## EXERCISE GOAL
Within the data that follows, set down exactly the lines from the one containing "Fixpoint join_surrogates (us" through the one containing "Utf8Sig, _ => utf8_decode bs", both ends included.

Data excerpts
__________

(** A map that [reset] could allocate is well formed, can count up to
    [MaxValue], and has all its counters at zero. *)
Lemma reset_wf Pf NumberOfRegion CountersPerRegion MaxValue m Pf' :
  0 < NumberOfRegion -> 0 < CountersPerRegion ->
  0 < MaxValue < uptr_modulus ->
  0 < PageSizeCached Pf ->
  CountersPerRegion * 8 * NumberOfRegion + PageSizeCached Pf + 64 <= uptr_modulus ->
  reset Pf NumberOfRegion CountersPerRegion MaxValue = (m, Pf') ->
  isAllocated m = true ->
  wf m /\ Regions m = NumberOfRegion /\ NumCounters m = CountersPerRegion /\
  MaxValue <= CounterMask m /\
  (forall i, 0 <= i < Regions m * SizePerRegion m -> load m i = 0).
Proof.
  intros HR HC HM HP Hfit Hreset Halloc.
  destruct (counterSizeBits_cases MaxValue HM)
    as (c & Hc & Hbits & Hlog & Hmask & Hratio & Hoff & Hone & Hmax).
  cbv zeta in Hbits.
  unfold reset in Hreset. cbv zeta in Hreset.
  rewrite !Hbits, !Hlog, !Hmask, !Hratio, !Hoff, !Hone in Hreset.
  assert (Hpos : 0 < 2 ^ (6 - c)) by (apply pow2_pos; lia).
  assert (Hle : 2 ^ (6 - c) <= 64) by (change 64 with (2 ^ 6); apply pow2_le; lia).
  assert (HCfit : CountersPerRegion + 2 ^ (6 - c) <= uptr_modulus) by nia.
  destruct (roundUp_eq CountersPerRegion (2 ^ (6 - c)) ltac:(lia) Hpos HCfit)
    as [Hru Hrub].
  set (RU := roundUp CountersPerRegion (2 ^ (6 - c))) in *.
  rewrite Z.shiftr_div_pow2 in Hreset by lia.
  assert (HRUdiv : RU = RU / 2 ^ (6 - c) * 2 ^ (6 - c)).
  { rewrite Hru at 2. rewrite Z.div_mul by lia. exact Hru. }
  set (SPR := RU / 2 ^ (6 - c)) in *.
  assert (HSPR : 0 <= SPR <= CountersPerRegion) by nia.
  rewrite (wrap_small (SPR * sizeof_uptr)) in Hreset
    by (unfold sizeof_uptr; nia).
  rewrite (wrap_small (SPR * sizeof_uptr * NumberOfRegion)) in Hreset
    by (unfold sizeof_uptr; nia).
  assert (Hdiv8 : SPR * sizeof_uptr * NumberOfRegion / sizeof_uptr
                  = NumberOfRegion * SPR).
  { replace (SPR * sizeof_uptr * NumberOfRegion)
      with (NumberOfRegion * SPR * sizeof_uptr) by ring.
    apply Z.div_mul. unfold sizeof_uptr; lia. }
  assert (Hgeom : forall b w,
    NumberOfRegion * SPR <= Z.of_nat (length w) ->
    wf {| Regions := NumberOfRegion; NumCounters := CountersPerRegion;
          CounterSizeBitsLog := c; CounterMask := 2 ^ 2 ^ c - 1;
          PackingRatioLog := 6 - c; BitOffsetMask := 2 ^ (6 - c) - 1;
          SizePerRegion := SPR;
          BufferSize := SPR * sizeof_uptr * NumberOfRegion;
          Buffer := b; Words := w |}).
  { intros b w Hw. constructor; simpl; try lia; try reflexivity. nia. }
  assert (Hcm : MaxValue <= 2 ^ 2 ^ c - 1).
  { pose proof (Z.log2_spec MaxValue ltac:(lia)) as [_ Hlt].
    rewrite <- Z.add_1_r in Hlt.
    assert (2 ^ (Z.log2 MaxValue + 1) <= 2 ^ 2 ^ c).
    { apply pow2_le. pose proof (Z.log2_nonneg MaxValue). lia. }
    lia. }
  destruct (_ && _) in Hreset.
  - inversion Hreset; subst m Pf'; clear Hreset.
    rewrite Hdiv8.
    split; [apply Hgeom|split; [reflexivity|split; [reflexivity|split; [exact Hcm|]]]].
    + rewrite length_app, length_replicate. lia.
    + simpl. intros i Hi. unfold load; simpl.
      rewrite lookup_app_l by (rewrite length_replicate; lia).
      rewrite lookup_replicate_2 by lia. reflexivity.
  - set (Size := roundUp (SPR * sizeof_uptr * NumberOfRegion) (getPageSizeCached Pf)) in *.
    destruct (roundUp_eq (SPR * sizeof_uptr * NumberOfRegion) (getPageSizeCached Pf))
      as [_ HSize]; [unfold sizeof_uptr; nia|exact HP|
                     unfold getPageSizeCached, sizeof_uptr; nia|].
    fold Size in HSize.
    destruct (MapSucceeds Pf Size).
    + inversion Hreset; subst m Pf'; clear Hreset.
      assert (NumberOfRegion * SPR <= Size / sizeof_uptr).
      { apply Z.div_le_lower_bound; unfold sizeof_uptr in *; lia. }
      split; [apply Hgeom|split; [reflexivity|split; [reflexivity|split; [exact Hcm|]]]].
      * rewrite length_replicate. lia.
      * simpl. intros i Hi. unfold load; simpl.
        rewrite lookup_replicate_2 by lia. reflexivity.
    + inversion Hreset; subst m. discriminate Halloc.
Qed.
End ResetFacts.
Lemma search_keeps_order_witness :
  filteredProps Sample.getMarketApiKey Sample.localeCompare
    Sample.toLowerCase Sample.findBestOdds Sample.sport Sample.statType
    [Sample.propY; Sample.propX] "y" SortByName
  = filter
      (fun p => ciIncludes Sample.toLowerCase "y" (PlayerProp.player p)
                || ciIncludes Sample.toLowerCase "y" (PlayerProp.team p))%bool
      (filteredProps Sample.getMarketApiKey Sample.localeCompare
         Sample.toLowerCase Sample.findBestOdds Sample.sport Sample.statType
         [Sample.propY; Sample.propX] "" SortByName).
Proof.
  exact (search_keeps_order Sample.getMarketApiKey Sample.localeCompare
           Sample.toLowerCase Sample.findBestOdds Sample.sport Sample.statType
           [Sample.propY; Sample.propX] "y" SortByName eq_refl
           sample_lower_nonempty
           sample_collation_total sample_collation_trans).
Defined.

Lemma highlight_is_best_witness :
  exists e,
    In e (PlayerProp.bookmakers Sample.propX)
    /\ isOverBest Sample.getMarketApiKey Sample.sport Sample.propX
         (Bookmaker.key e) 51 = true.
Proof.
  apply (highlight_is_best Sample.getMarketApiKey Sample.sport
           Sample.statType Sample.responseData Sample.propX 51 eq_refl
           sample_keys_distinct sample_propX_built).
  vm_compute. discriminate.
Defined.

Lemma navigation_stays_in_range_witness :
  currentPlayer [Sample.propX; Sample.propY]
    (nextPlayer [Sample.propX; Sample.propY] 1) <> None
  /\ currentPlayer [Sample.propX; Sample.propY] (prevPlayer 1) <> None.
Proof.
  destruct (navigation_stays_in_range [Sample.propX; Sample.propY] 1)
    as (Hn & Hp & _).
  - vm_compute. discriminate.
  - split; assumption.
Defined.

Lemma selected_event_is_first_witness :
  exists e,
    GameSelector.selectedEvent
      (GameSelector.sportEffects Sample.events GameSelector.mounted) = Some e
    /\ Event.id e = "e1"
    /\ forall e', In e' Sample.events ->
         Event.commence_time e <= Event.commence_time e'.
Proof.
  destruct (selected_event_is_first None Sample.events
              (GameSelector.resetSelection GameSelector.mounted))
    as (e & Hshown & _ & _ & Hid & _ & Hleast).
  - reflexivity.
  - discriminate.
  - exists e. split; [exact Hshown|]. split; [|exact Hleast].
    vm_compute in Hid. now injection Hid.
Defined.

(** ** The further properties at work *)

Example layout_accepts_upper_case : SportLayout.isNotFound "NBA" = false.
Proof. reflexivity. Qed.

Example layout_rejects_unknown : SportLayout.isNotFound "soccer" = true.
Proof. reflexivity. Qed.

Example over_51_highlighted_for_A :
  isOverBest Sample.getMarketApiKey Sample.sport Sample.propX "booka" 51
  = true
  /\ isOverBest Sample.getMarketApiKey Sample.sport Sample.propX "bookb" 51
     = false
  /\ isUnderBest Sample.getMarketApiKey Sample.sport Sample.propX "bookb" 51
     = true.
Proof. repeat split. Qed.

Example days_of_events :
  GameSelector.groupedEvents
    (fun t => if t <? 1740800000000 then "Fri Feb 28 2025"
              else "Sat Mar 01 2025")
    (GameSelector.events
       (GameSelector.sportEffects Sample.events GameSelector.mounted))
  = [ ("Fri Feb 28 2025",
       [ Event.mk "e1" "Heat" "Bulls" 1740787200000;
         Event.mk "e3" "Suns" "Nets" 1740787200000 ]);
      ("Sat Mar 01 2025",
       [ Event.mk "e2" "Lakers" "Celtics" 1740873600000 ]) ].
Proof. reflexivity. Qed.

Lemma combination_keeps_players_witness :
  List.length
    (playerProps Sample.getMarketApiKey Sample.sport Sample.statType
       (Some (combineResponse
                (GameOdds.mk "Lakers" "Celtics"
                   [ Bookmaker.mk "booka" "Book A" "2025-03-01T00:00:00Z"
                       (firstn 2 (Bookmaker.markets Sample.bookA));
                     Sample.bookB; Sample.bookC ]))))
  = List.length
      (playerProps Sample.getMarketApiKey Sample.sport Sample.statType
         (Some (GameOdds.mk "Lakers" "Celtics"
                  [ Bookmaker.mk "booka" "Book A" "2025-03-01T00:00:00Z"
                      (firstn 2 (Bookmaker.markets Sample.bookA));
                    Sample.bookB; Sample.bookC ]))).
Proof.
  apply (combination_keeps_players Sample.getMarketApiKey Sample.sport
           Sample.statType eq_refl eq_refl
           (GameOdds.mk "Lakers" "Celtics"
              [ Bookmaker.mk "booka" "Book A" "2025-03-01T00:00:00Z"
                  (firstn 2 (Bookmaker.markets Sample.bookA));
                Sample.bookB; Sample.bookC ])).
  intros b [<-|[<-|[<-|[]]]] m Hm; simpl in Hm;
    repeat (destruct Hm as [<-|Hm]; [vm_compute; auto|]); destruct Hm.
Defined.
(* ===== verification/_CoqProject ===== *)
-Q . S2P
Prelude.v
PyData.v
Unicode.v
PyInt.v
Libs.v
Flask.v
Json.v
JsonText.v
Pandas.v
Mlflow.v
Inference.v
Debugger.v
Reloader.v
Concurrency.v
JsonLines.v
JsonOut.v
JsonFloat.v
JsonEncoding.v
(* ===== verification/Unicode.v ===== *)
(** * Text: code points, UTF-8, and the encodings [json.loads] detects

    A Python str is represented by the Rocq string of its UTF-8 encoding
    (a lone surrogate, which [json.loads] builds from an unpaired [\ud800]
    escape, is encoded in the same three-byte form Python's
    [surrogatepass] handler uses).  This file holds
    - [utf8_encode] of one code point and [encode_cps] of a sequence;
    - [utf8_decode]: CPython's UTF-8 decoder with [errors='surrogatepass'];
    - [utf16_decode] / [utf32_decode] and [detect_encoding]: what
      [json.loads] does to a bytes argument before scanning it;
    - [py_isspace]: [Py_UNICODE_ISSPACE], and [py_todecimal]:
      [Py_UNICODE_TODECIMAL] (the Unicode 15.0 decimal digits). *)

From Stdlib Require Import Ascii String ZArith Lia.
From S2P Require Import Prelude.

Open Scope Z_scope.

Definition byte (a : ascii) : Z := Z.of_N (N_of_ascii a).
Definition chr (z : Z) : ascii := ascii_of_N (Z.to_N z).

Definition in_range (lo hi x : Z) : bool := (lo <=? x) && (x <=? hi).

(** ** UTF-8 *)

Definition utf8_encode (cp : Z) : list ascii :=
  if cp <? 0x80 then [chr cp]
  else if cp <? 0x800 then [chr (0xC0 + cp / 64); chr (0x80 + cp mod 64)]
  else if cp <? 0x10000 then
    [chr (0xE0 + cp / 4096); chr (0x80 + (cp / 64) mod 64); chr (0x80 + cp mod 64)]
  else
    [chr (0xF0 + cp / 262144); chr (0x80 + (cp / 4096) mod 64);
     chr (0x80 + (cp / 64) mod 64); chr (0x80 + cp mod 64)].

Definition encode_cps (cps : list Z) : list ascii := concat (map utf8_encode cps).

Definition cont (a : ascii) : bool := in_range 0x80 0xBF (byte a).
Definition low6 (a : ascii) : Z := byte a - 0x80.

(** The range the second byte of a multi-byte sequence may take, given
    the first: this rules out overlong forms and code points above
    0x10FFFF.  Surrogates (ED A0..BF) pass, as [surrogatepass] lets them. *)
Definition second_ok (b1 : Z) (a : ascii) : bool :=
  let b := byte a in
  if b1 =? 0xE0 then in_range 0xA0 0xBF b
  else if b1 =? 0xF0 then in_range 0x90 0xBF b
  else if b1 =? 0xF4 then in_range 0x80 0x8F b
  else in_range 0x80 0xBF b.

Fixpoint utf8_decode (bs : list ascii) : option (list Z) :=
  match bs with
  | [] => Some []
  | a :: r =>
      let b1 := byte a in
      if b1 <? 0x80 then cons b1 <$> utf8_decode r
      else if in_range 0xC2 0xDF b1 then
        match r with
        | a2 :: r2 =>
            if cont a2 then cons ((b1 - 0xC0) * 64 + low6 a2) <$> utf8_decode r2
            else None
        | [] => None
        end
      else if in_range 0xE0 0xEF b1 then
        match r with
        | a2 :: a3 :: r3 =>
            if second_ok b1 a2 && cont a3 then
              cons ((b1 - 0xE0) * 4096 + low6 a2 * 64 + low6 a3) <$> utf8_decode r3
            else None
        | _ => None
        end
      else if in_range 0xF0 0xF4 b1 then
        match r with
        | a2 :: a3 :: a4 :: r4 =>
            if second_ok b1 a2 && cont a3 && cont a4 then
              cons ((b1 - 0xF0) * 262144 + low6 a2 * 4096 + low6 a3 * 64 + low6 a4)
                <$> utf8_decode r4
            else None
        | _ => None
        end
      else None
  end.

(** ** UTF-16 and UTF-32 *)

Definition is_high_surrogate (u : Z) : bool := in_range 0xD800 0xDBFF u.
Definition is_low_surrogate (u : Z) : bool := in_range 0xDC00 0xDFFF u.

Fixpoint utf16_units (be : bool) (bs : list ascii) : option (list Z) :=
  match bs with
  | [] => Some []
  | a :: b :: r =>
      cons (if be then byte a * 256 + byte b else byte b * 256 + byte a)
        <$> utf16_units be r
  | [_] => None
  end.

(** A high surrogate followed by a low one is one code point; any other
    surrogate stays as it is ([surrogatepass]). *)
Fixpoint join_surrogates (us : list Z) : list Z :=
  match us with
  | hi :: ((lo :: rest') as rest) =>
      if is_high_surrogate hi && is_low_surrogate lo
      then (0x10000 + (hi - 0xD800) * 1024 + (lo - 0xDC00)) :: join_surrogates rest'
      else hi :: join_surrogates rest
  | _ => us
  end.

Definition utf16_decode (be : bool) (bs : list ascii) : option (list Z) :=
  join_surrogates <$> utf16_units be bs.

Fixpoint utf32_decode (be : bool) (bs : list ascii) : option (list Z) :=
  match bs with
  | [] => Some []
  | a :: b :: c :: d :: r =>
      let u := if be then ((byte a * 256 + byte b) * 256 + byte c) * 256 + byte d
               else ((byte d * 256 + byte c) * 256 + byte b) * 256 + byte a in
      if u <=? 0x10FFFF then cons u <$> utf32_decode be r else None
  | _ => None
  end.

(** [json.detect_encoding] *)
Inductive Encoding : Type :=
| Utf8 | Utf8Sig | Utf16 | Utf16BE | Utf16LE | Utf32 | Utf32BE | Utf32LE.

Definition is_nul (a : ascii) : bool := byte a =? 0.

Definition detect_encoding (bs : list ascii) : Encoding :=
  match map byte bs with
  | 0 :: 0 :: 0xFE :: 0xFF :: _ | 0xFF :: 0xFE :: 0 :: 0 :: _ => Utf32
  | 0xFE :: 0xFF :: _ | 0xFF :: 0xFE :: _ => Utf16
  | 0xEF :: 0xBB :: 0xBF :: _ => Utf8Sig
  | b0 :: b1 :: b2 :: b3 :: _ =>
      if b0 =? 0 then (if b1 =? 0 then Utf32BE else Utf16BE)
      else if b1 =? 0 then
        (if (b2 =? 0) && (b3 =? 0) then Utf32LE else Utf16LE)
      else Utf8
  | [b0; b1] =>
      if b0 =? 0 then Utf16BE else if b1 =? 0 then Utf16LE else Utf8
  | _ => Utf8
  end.

(** [bs.decode(enc, 'surrogatepass')] as code points.  The [utf-16] and
    [utf-32] codecs read the byte-order mark and drop it, [utf-8-sig]
    drops a UTF-8 mark. *)
Definition decode_bytes (enc : Encoding) (bs : list ascii) : option (list Z) :=
  match enc, bs with
  | Utf8, _ => utf8_decode bs
  | Utf8Sig, _ :: _ :: _ :: r => utf8_decode r
  | Utf8Sig, _ => utf8_decode bs
  | Utf16, a :: b :: r => utf16_decode (bool_decide (byte a = 0xFE)) r
  | Utf16, _ => None
  | Utf16BE, _ => utf16_decode true bs
  | Utf16LE, _ => utf16_decode false bs
  | Utf32, a :: _ :: _ :: _ :: r => utf32_decode (bool_decide (byte a = 0)) r
  | Utf32, _ => None
  | Utf32BE, _ => utf32_decode true bs
  | Utf32LE, _ => utf32_decode false bs
  end.

(** ** Character classes *)

(** [Py_UNICODE_ISSPACE]: the characters with the White_Space property
    plus the four ASCII separators 0x1C..0x1F. *)
Definition py_isspace (cp : Z) : bool :=
  in_range 0x09 0x0D cp || in_range 0x1C 0x20 cp || (cp =? 0x85) || (cp =? 0xA0)
  || (cp =? 0x1680) || in_range 0x2000 0x200A cp || (cp =? 0x2028) || (cp =? 0x2029)
  || (cp =? 0x202F) || (cp =? 0x205F) || (cp =? 0x3000).

(** The first code point of each run of ten decimal digits (general
    category Nd) in Unicode 15.0. *)
Definition decimal_zeros : list Z :=
  [0x30; 0x660; 0x6F0; 0x7C0; 0x966; 0x9E6; 0xA66; 0xAE6; 0xB66; 0xBE6; 0xC66;
   0xCE6; 0xD66; 0xDE6; 0xE50; 0xED0; 0xF20; 0x1040; 0x1090; 0x17E0; 0x1810;
   0x1946; 0x19D0; 0x1A80; 0x1A90; 0x1B50; 0x1BB0; 0x1C40; 0x1C50; 0xA620;
   0xA8D0; 0xA900; 0xA9D0; 0xA9F0; 0xAA50; 0xABF0; 0xFF10; 0x104A0; 0x10D30;
   0x11066; 0x110F0; 0x11136; 0x111D0; 0x112F0; 0x11450; 0x114D0; 0x11650;
   0x116C0; 0x11730; 0x118E0; 0x11950; 0x11C50; 0x11D50; 0x11DA0; 0x11F50;
   0x16A60; 0x16AC0; 0x16B50; 0x1D7CE; 0x1D7D8; 0x1D7E2; 0x1D7EC; 0x1D7F6;
   0x1E140; 0x1E2F0; 0x1E4F0; 0x1E950; 0x1FBF0].

(** [Py_UNICODE_TODECIMAL]: the digit value, if the character is one. *)
Definition py_todecimal (cp : Z) : option Z :=
  match find (fun z => in_range z (z + 9) cp) decimal_zeros with
  | Some z => Some (cp - z)
  | None => None
  end.

(** ** Lemmas *)

Lemma byte_chr z : 0 <= z < 256 -> byte (chr z) = z.
Proof.
  intros Hz. unfold byte, chr. rewrite N_ascii_embedding; [lia|].
  apply N2Z.inj_lt. rewrite Z2N.id; lia.
Qed.

Lemma byte_range a : 0 <= byte a < 256.
Proof.
  unfold byte. pose proof (N_ascii_bounded a). lia.
Qed.

Lemma utf8_encode_ascii cp : 0 <= cp < 0x80 -> utf8_encode cp = [chr cp].
Proof. intros H. unfold utf8_encode. destruct (Z.ltb_spec cp 0x80); [done | lia]. Qed.

Lemma in_range_true lo hi x : lo <= x <= hi -> in_range lo hi x = true.
Proof. intros. unfold in_range. apply andb_true_intro. split; apply Z.leb_le; lia. Qed.

Lemma in_range_false lo hi x : x < lo \/ hi < x -> in_range lo hi x = false.
Proof.
  intros H. unfold in_range.
  destruct H as [H|H]; [rewrite (proj2 (Z.leb_gt lo x)) by lia; done|].
  rewrite (proj2 (Z.leb_gt x hi)) by lia. apply andb_false_r.
Qed.

(** Settle the byte tests of the decoder on an encoded code point, once
    its digits are plain variables. *)
Ltac range_tac :=
  repeat match goal with
  | |- context [byte (chr ?z)] => rewrite (byte_chr z) by lia
  | |- context [in_range ?lo ?hi ?x] =>
      first [ rewrite (in_range_true lo hi x) by lia
            | rewrite (in_range_false lo hi x) by lia ]
  | |- context [?x <? ?y] =>
      first [ rewrite (proj2 (Z.ltb_lt x y)) by lia
            | rewrite (proj2 (Z.ltb_ge x y)) by lia ]
  | |- context [?x =? ?y] =>
      first [ rewrite (proj2 (Z.eqb_eq x y)) by lia
            | rewrite (proj2 (Z.eqb_neq x y)) by lia
            | destruct (Z.eqb_spec x y) ]
  end; simpl.

Lemma div_mod_64 x : x = 64 * (x / 64) + x mod 64 /\ 0 <= x mod 64 < 64.
Proof. split; [apply Z.div_mod; lia | apply Z.mod_pos_bound; lia]. Qed.

Lemma utf8_decode_encode_one cp rest :
  0 <= cp <= 0x10FFFF ->
  utf8_decode (utf8_encode cp ++ rest) = cons cp <$> utf8_decode rest.
Proof.
  intros Hcp. unfold utf8_encode.
  destruct (div_mod_64 cp) as [E1 B1].
  destruct (div_mod_64 (cp / 64)) as [E2 B2].
  destruct (div_mod_64 (cp / 4096)) as [E3 B3].
  replace (cp / 64 / 64) with (cp / 4096) in E2 by (rewrite Z.div_div by lia; reflexivity).
  replace (cp / 4096 / 64) with (cp / 262144) in E3 by (rewrite Z.div_div by lia; reflexivity).
  set (q3 := cp / 262144) in *. set (d3 := (cp / 4096) mod 64) in *.
  set (q2 := cp / 4096) in *. set (d2 := (cp / 64) mod 64) in *.
  set (q1 := cp / 64) in *. set (d1 := cp mod 64) in *.
  clearbody q3 d3 q2 d2 q1 d1.
  destruct (Z.ltb_spec cp 0x80); [|destruct (Z.ltb_spec cp 0x800);
    [|destruct (Z.ltb_spec cp 0x10000)]]; simpl;
  unfold cont, second_ok, low6; range_tac;
  destruct (utf8_decode rest); simpl; try done; do 2 f_equal; lia.
Qed.

(** Round trip: decoding the UTF-8 encoding of valid code points gives
    them back. *)
Theorem utf8_decode_encode cps :
  Forall (fun cp => 0 <= cp <= 0x10FFFF) cps -> utf8_decode (encode_cps cps) = Some cps.
Proof.
  induction 1 as [|cp cps Hcp Hall IH]; [done|].
  unfold encode_cps in *. simpl. rewrite utf8_decode_encode_one by done.
  by rewrite IH.
Qed.

(** The round trip at ASCII, two- three- and four-byte characters and a
    lone surrogate. *)
Lemma utf8_decode_encode_witness :
  Forall (fun cp => 0 <= cp <= 0x10FFFF) [0x41; 0xE9; 0x20AC; 0xD800; 0x1F600] /\
  utf8_decode (encode_cps [0x41; 0xE9; 0x20AC; 0xD800; 0x1F600]) = Some [0x41; 0xE9; 0x20AC; 0xD800; 0x1F600].
Proof.
  assert (H : Forall (fun cp => 0 <= cp <= 0x10FFFF) [0x41; 0xE9; 0x20AC; 0xD800; 0x1F600])
    by (repeat constructor; lia).
  split; [exact H | apply utf8_decode_encode, H].
Defined.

__________

## RESPONSE AREA
Fixpoint join_surrogates (us : list Z) : list Z :=
  match us with
  | hi :: ((lo :: rest') as rest) =>
      if is_high_surrogate hi && is_low_surrogate lo
      then (0x10000 + (hi - 0xD800) * 1024 + (lo - 0xDC00)) :: join_surrogates rest'
      else hi :: join_surrogates rest
  | _ => us
  end.

Definition utf16_decode (be : bool) (bs : list ascii) : option (list Z) :=
  join_surrogates <$> utf16_units be bs.

Fixpoint utf32_decode (be : bool) (bs : list ascii) : option (list Z) :=
  match bs with
  | [] => Some []
  | a :: b :: c :: d :: r =>
      let u := if be then ((byte a * 256 + byte b) * 256 + byte c) * 256 + byte d
               else ((byte d * 256 + byte c) * 256 + byte b) * 256 + byte a in
      if u <=? 0x10FFFF then cons u <$> utf32_decode be r else None
  | _ => None
  end.

(** [json.detect_encoding] *)
Inductive Encoding : Type :=
| Utf8 | Utf8Sig | Utf16 | Utf16BE | Utf16LE | Utf32 | Utf32BE | Utf32LE.

Definition is_nul (a : ascii) : bool := byte a =? 0.

Definition detect_encoding (bs : list ascii) : Encoding :=
  match map byte bs with
  | 0 :: 0 :: 0xFE :: 0xFF :: _ | 0xFF :: 0xFE :: 0 :: 0 :: _ => Utf32
  | 0xFE :: 0xFF :: _ | 0xFF :: 0xFE :: _ => Utf16
  | 0xEF :: 0xBB :: 0xBF :: _ => Utf8Sig
  | b0 :: b1 :: b2 :: b3 :: _ =>
      if b0 =? 0 then (if b1 =? 0 then Utf32BE else Utf16BE)
      else if b1 =? 0 then
        (if (b2 =? 0) && (b3 =? 0) then Utf32LE else Utf16LE)
      else Utf8
  | [b0; b1] =>
      if b0 =? 0 then Utf16BE else if b1 =? 0 then Utf16LE else Utf8
  | _ => Utf8
  end.

(** [bs.decode(enc, 'surrogatepass')] as code points.  The [utf-16] and
    [utf-32] codecs read the byte-order mark and drop it, [utf-8-sig]
    drops a UTF-8 mark. *)
Definition decode_bytes (enc : Encoding) (bs : list ascii) : option (list Z) :=
  match enc, bs with
  | Utf8, _ => utf8_decode bs
  | Utf8Sig, _ :: _ :: _ :: r => utf8_decode r
  | Utf8Sig, _ => utf8_decode bs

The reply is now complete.